Sheba stood staring at the phone box wall for a full minute, she says. Then she replaced the receiver and stepped back out into the street. She wheeled her bike across the street back into the estate.
She had almost crossed the square and was about to start down one of the little alleys that led back to Hampstead Road when she heard voices across the way. She looked around to see two young people—a boy and a girl—leaving Connolly’s house. Behind them, standing on the doorstep, was Connolly. “Take care,” she heard him say. There was more conversation that she couldn’t quite make out. And then Connolly came down the steps and kissed the girl. Sheba gripped her bicycle. She felt dizzy. She hadn’t been able to see whether the kiss was on the girl’s lips or her cheek. The other boy said something now that she could not make out, and the three of them laughed. “Fuck off, yer only jealous,” Connolly said in a jovial tone.
The boy and the girl turned and began to walk down the street towards where she was standing. Sheba scurried on. “Oh Jesus, oh Jesus,” she remembers moaning to herself, as she broke into a trot. “Please, God, don’t let him be in love with someone else.”
When Sheba got home that night, Richard was waiting for her. She found him in the living room, perched primly on the leather armchair.
“For God’s sake, Sheba,” he said when she came in. “This is the limit. It was bloody irresponsible of you not to phone. I already have one teenager to deal with. I don’t need two.”
“Please …,” Sheba said. She was still in her coat. Her hands were prickling in the sudden warmth.
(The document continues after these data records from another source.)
Lemma conn_step_work now e requests_left c left' c' :
  conn_step timer_elapsed interval now e requests_left c = Some (left', c') →
  6 * left' + conn_work c' < 6 * requests_left + conn_work c.
Proof.
  intros Hm. unfold conn_step in Hm. unfold conn_work, running.
  destruct e as [ok| | | |task ok| ]; [destruct (c_phase c); try done..| |destruct (c_phase c); try done].
  - injection Hm as <- <-. destruct ok; simpl; lia.
  - destruct (Z.eqb_spec requests_left 0); injection Hm as <- <-; simpl; lia.
  - destruct (0 <? c_permits c); [|done].
    destruct (_ && _); injection Hm as <- <-; simpl; rewrite ?length_app, ?sumZ_app; simpl; lia.
  - destruct (timer_elapsed _ _); [|done]. injection Hm as <- <-. simpl. rewrite length_app, sumZ_app.
    simpl. lia.
  - destruct (c_tasks c !! task) as [[s|]|] eqn:Ht; try (by destruct (c_phase c)).
    assert (Some (requests_left, mkConn (c_phase c) (c_permits c + 1) (c_made c)
      (<[task:=Finished s now ok]> (c_tasks c))) = Some (left', c')) as [= <- <-]
      by (by destruct (c_phase c)).
    simpl. rewrite length_insert, (sumZ_insert _ _ _ _ _ Ht). simpl. lia.
  - destruct (c_tasks c !! task) as [[|s f ok]|] eqn:Ht; [done|..]; injection Hm as <- <-; simpl; [|lia].
    apply lookup_lt_Some in Ht. destruct ok; lia.
Qed.

Record client_ok (opts : QuicOpt) (s : Client) : Prop := mkClientOk {
  ck_conns : ∀ c, c ∈ q_conns s →
    conn_ok (concurrent_streams_per_connection opts) interval (q_now s) c;
  ck_total : q_left s + sumZ claims (q_conns s) = requests opts;
  ck_left : 0 ≤ q_left s;
  ck_drained : ∀ c, c ∈ q_conns s → drained c = true → q_left s = 0;
}.

Context (Helapsed : ∀ d n, timer_elapsed d n = true → d ≤ n).
Abbreviation run := (client_exec timer_elapsed interval).

Lemma claims_nonneg c : 0 ≤ claims c.
Proof. unfold claims, taken. case_match; lia. Qed.

Lemma sumZ_elem {A} (f : A → Z) l x : (∀ y, 0 ≤ f y) → x ∈ l → f x ≤ sumZ f l.
Proof.
  intros Hf. induction l as [|y l IH]; [by intros ?%not_elem_of_nil|].
  pose proof (sumZ_nonneg f l (λ y _, Hf y)). pose proof (Hf y).
  intros [->|Hx]%elem_of_cons; simpl; [lia|]. specialize (IH Hx). lia.
Qed.

Lemma client_step_ok opts i e s s' :
  requests opts < 2 ^ 31 → client_ok opts s → client_step timer_elapsed interval i e s = Some s' →
  client_ok opts s'.
Proof using Helapsed.
  intros Hreq [K1 K2 K3 K4] Hm. unfold client_step in Hm.
  apply bind_Some in Hm as (c & Hc & Hm). apply bind_Some in Hm as ([left' c'] & Hs & [= <-]).
  pose proof (list_elem_of_lookup_2 _ _ _ Hc) as Hin.
  destruct (conn_step_claims _ _ _ _ _ _ Hs) as (Hcl & Hleft & Hdr).
  assert (Z.of_nat (length (c_tasks c)) < 2 ^ 31) as Hlen.
  { pose proof (sumZ_elem claims _ _ claims_nonneg Hin) as Hle.
    assert (0 ≤ taken c) by (unfold taken; case_match; lia). unfold claims at 1 in Hle. lia. }
  assert (∀ x, x ∈ <[i:=c']> (q_conns s) → x = c' ∨ x ∈ q_conns s) as Hins.
  { intros x (j & [(_ & <- & _)|[_ Hj]]%list_lookup_insert_Some)%list_elem_of_lookup; [by left|right].
    by eapply list_elem_of_lookup_2. }
  split; simpl.
  - intros x [->|Hx]%Hins; [|by apply K1]. eapply conn_step_ok; [done..|by apply K1|done].
  - rewrite (sumZ_insert _ _ _ _ _ Hc). lia.
  - lia.
  - intros x [->|Hx]%Hins Hd; [|specialize (K4 x Hx Hd); lia].
    destruct (Hdr Hd) as [Hd'|]; [|done]. specialize (K4 c Hin Hd'). lia.
Qed.

Lemma client_exec_app l l' s : run (l ++ l') s = s' ← run l s; run l' s'.
Proof.
  unfold client_exec. rewrite foldl_app. destruct (foldl _ _ l) as [s1|]; [done|]. by induction l'.
Qed.

(** Executions keep what every step keeps. *)
Lemma client_exec_inv (P : Client → Prop) l s s' :
  (∀ a s s', P s → client_action timer_elapsed interval a s = Some s' → P s') →
  P s → run l s = Some s' → P s'.
Proof.
  intros HP. revert s'. induction l as [|a l IH] using rev_ind; intros s' Hs Hm; [by injection Hm as <-|].
  rewrite client_exec_app in Hm. apply bind_Some in Hm as (s1 & H1 & H2).
  eapply HP; [by apply IH|exact H2].
Qed.

Lemma client_init_ok now opts :
  0 ≤ requests opts → 0 ≤ concurrent_streams_per_connection opts → client_ok opts (client_init now opts).
Proof.
  intros Hr Hs. unfold client_init. split; simpl; [|..|done|].
  - intros c [-> _]%elem_of_replicate. split; simpl; try done.
    + unfold running, held. simpl. lia.
    + by intros t ?%not_elem_of_nil.
  - match goal with |- _ + ?x = _ => assert (x = 0) as ->; [|lia] end.
    induction (Z.to_nat _) as [|n IH]; simpl; [done|]. unfold claims at 1, taken. simpl. lia.
  - by intros c [-> _]%elem_of_replicate.
Qed.

Lemma client_exec_ok now opts l s :
  0 ≤ requests opts < 2 ^ 31 → 0 ≤ concurrent_streams_per_connection opts →
  run l (client_init now opts) = Some s → client_ok opts s.
Proof using Helapsed.
  intros [Hr Hr'] Hs. apply client_exec_inv; [|by apply client_init_ok].
  intros [i e|t] x y Hx Hm; simpl in Hm; [by eapply client_step_ok|].
  destruct (Z.leb_spec (q_now x) t); [|done]. injection Hm as <-. destruct Hx as [K1 K2 K3 K4].
  split; simpl; try done. intros c Hc. eapply conn_ok_later; [done|by apply K1].
Qed.
End client.

(** When all connections are done all requests were made and answered. *)
Lemma all_done_ok interval opts s :
  client_ok interval opts s → (0 < length (q_conns s))%nat → (∀ c, c ∈ q_conns s → c_phase c = ConnDone) →
  sumZ (λ c, Z.of_nat (length (c_tasks c))) (q_conns s) = requests opts ∧
  ∀ c t, c ∈ q_conns s → t ∈ c_tasks c → answered t.
Proof.
  intros [K1 K2 K3 K4] Hlen Hdone. split; [|intros c t Hc; by apply (co_done _ _ _ _ (K1 c Hc) (Hdone c Hc))].
  assert (q_left s = 0) as H0.
  { destruct (q_conns s) as [|c cs] eqn:Hq; [simpl in Hlen; lia|].
    apply (K4 c); [left|]. unfold drained. by rewrite (Hdone c (list_elem_of_here _ _)). }
  rewrite <-K2, H0, Z.add_0_l. clear -Hdone. induction (q_conns s) as [|c cs IH]; simpl; [done|].
  rewrite IH by (intros x Hx; apply Hdone; by right). unfold claims, taken.
  rewrite (Hdone c (list_elem_of_here _ _)). lia.
Qed.

(** ** Termination *)
Definition is_work (a : ClientAction) : bool := match a with Work _ _ => true | Until _ => false end.
Definition work_steps (l : list ClientAction) : Z := sumZ (λ a, if is_work a then 1 else 0) l.

Definition ended (c : Conn) : bool :=
  match c_phase c with ConnDone | ConnFailed => true | _ => false end.

Section termination.
Context (timer_elapsed : Z → Z → bool) (interval : Z).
“Please, what?” Richard demanded.
“Just … please.” She leaned wearily against the door.
“I’m so sorry to bother you,” Richard said. “Of course you’re much too busy to be bothered with trifling family matters. Let’s just cut the talk from now on and deal with our daughter by slapping her about …”
“Oh!” Sheba said. She walked across the room and sat down on the sofa. “I knew you’d punish me for that.”
Richard folded his arms. “Actually, I’ve been very careful to avoid expressing any opinion until I could hear your account.”
Sheba lay back on the sofa and looked at the ceiling. “Wise judge!” she said.
Richard and Sheba did not attend any parties on New Year’s Eve. They had talked of having people round for a small supper. But they both agreed now that neither of them was feeling up to playing host. Polly went out to a concert in Brixton, and the remainder of the family had a quiet dinner at home.
I had no celebrations to go to myself, but that was as expected. Over the years, I have created my own traditions for the high days and holy days. This New Year’s, as on every New Year’s for the last decade, I brought in a bottle of sherry and spent the evening getting slightly sozzled while rereading Jane Austen’s Persuasion.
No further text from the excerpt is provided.